(Stored data entries)
##############################
(** * Transducers: a shallow embedding of [transducer.go]

    The Go package works on [interface{}] values and on closures that
    capture mutable variables.  The embedding keeps both: a small universe
    of dynamic values, a heap of mutable cells for the captured variables,
    and a state-and-panic monad in which every Go function body is
    written statement by statement. *)

From Stdlib Require Import ZArith List String Bool Lia.
From stdpp Require Import base gmap list strings.
Import ListNotations.

Local Open Scope string_scope.
Local Open Scope list_scope.
Local Open Scope Z_scope.

#[local] Set Warnings "-register-all".

(** ** Dynamic values

    [interface{}] values that flow through a pipeline.  Pointers carry the
    address they were allocated at: Go compares them by identity.  A
    [*reduced] box is immutable once built (its field is unexported and
    never assigned), so the box records its address and its content. *)

Abbreviation loc := nat.

Inductive value : Type :=
| VNil                                  (* the nil interface *)
| VBool (b : bool)
| VInt (z : Z)                          (* int, 64 bits *)
| VStr (s : string)
| VSlice (l : list value)               (* []interface{} *)
| VPtr (p : loc)                        (* *int *)
| VReduced (p : loc) (val : value).     (* *reduced, &reduced{val: val} *)

(** ** Heap, outcomes and the monad *)

Record heap : Type := Heap { cells : gmap loc value; fresh : loc }.

Inductive outcome (A : Type) : Type :=
| Ok (a : A) (h : heap)
| Panic (msg : string).
Arguments Ok {A} a h.
Arguments Panic {A} msg.

Definition M (A : Type) : Type := heap -> outcome A.

Definition ret {A : Type} (a : A) : M A := fun h => Ok a h.

Definition bind {A B : Type} (m : M A) (f : A -> M B) : M B :=
  fun h => match m h with
           | Ok a h' => f a h'
           | Panic msg => Panic msg
           end.

Definition panic {A : Type} (msg : string) : M A := fun _ => Panic msg.

Declare Scope go_scope.
Delimit Scope go_scope with go.
Notation "x <- c1 ;; c2" := (bind c1 (fun x => c2))
  (at level 100, c1 at next level, right associativity) : go_scope.
Notation "c1 ;;; c2" := (bind c1 (fun _ => c2))
  (at level 100, right associativity) : go_scope.
Local Open Scope go_scope.

Definition empty_heap : heap := Heap ∅ 0%nat.

(** A captured variable: [x := v] at closure creation. *)
Definition alloc (v : value) : M loc :=
  fun h => Ok (fresh h) (Heap (<[fresh h := v]> (cells h)) (S (fresh h))).

Definition load (l : loc) : M value :=
  fun h => match cells h !! l with
           | Some v => Ok v h
           | None => Panic "invalid memory address"
           end.

Definition store (l : loc) (v : value) : M unit :=
  fun h => Ok tt (Heap (<[l := v]> (cells h)) (fresh h)).

(** Reads at the static type of the variable. *)
Definition load_int (l : loc) : M Z :=
  v <- load l ;; match v with VInt z => ret z | _ => panic "not an int" end.

Definition load_bool (l : loc) : M bool :=
  v <- load l ;; match v with VBool b => ret b | _ => panic "not a bool" end.

Definition load_slice (l : loc) : M (list value) :=
  v <- load l ;; match v with VSlice s => ret s | _ => panic "not a slice" end.

(** ** Go's [int] (64 bits, two's complement) *)

Definition int_min : Z := - 2 ^ 63.
Definition int_max : Z := 2 ^ 63 - 1.
Definition is_int (z : Z) : Prop := int_min <= z <= int_max.

Definition wrap (z : Z) : Z := (z + 2 ^ 63) mod 2 ^ 64 - 2 ^ 63.
Definition int_add (a b : Z) : Z := wrap (a + b).
Definition int_sub (a b : Z) : Z := wrap (a - b).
##############################
Directions:
Return, with no change at all, every line in the entries above from the line containing "(m : M A) (f : A" through the line containing "(at level 100, c1".

Reply:
Definition bind {A B : Type} (m : M A) (f : A -> M B) : M B :=
  fun h => match m h with
           | Ok a h' => f a h'
           | Panic msg => Panic msg
           end.

Definition panic {A : Type} (msg : string) : M A := fun _ => Panic msg.

Declare Scope go_scope.
Delimit Scope go_scope with go.
Notation "x <- c1 ;; c2" := (bind c1 (fun x => c2))
  (at level 100, c1 at next level, right associativity) : go_scope.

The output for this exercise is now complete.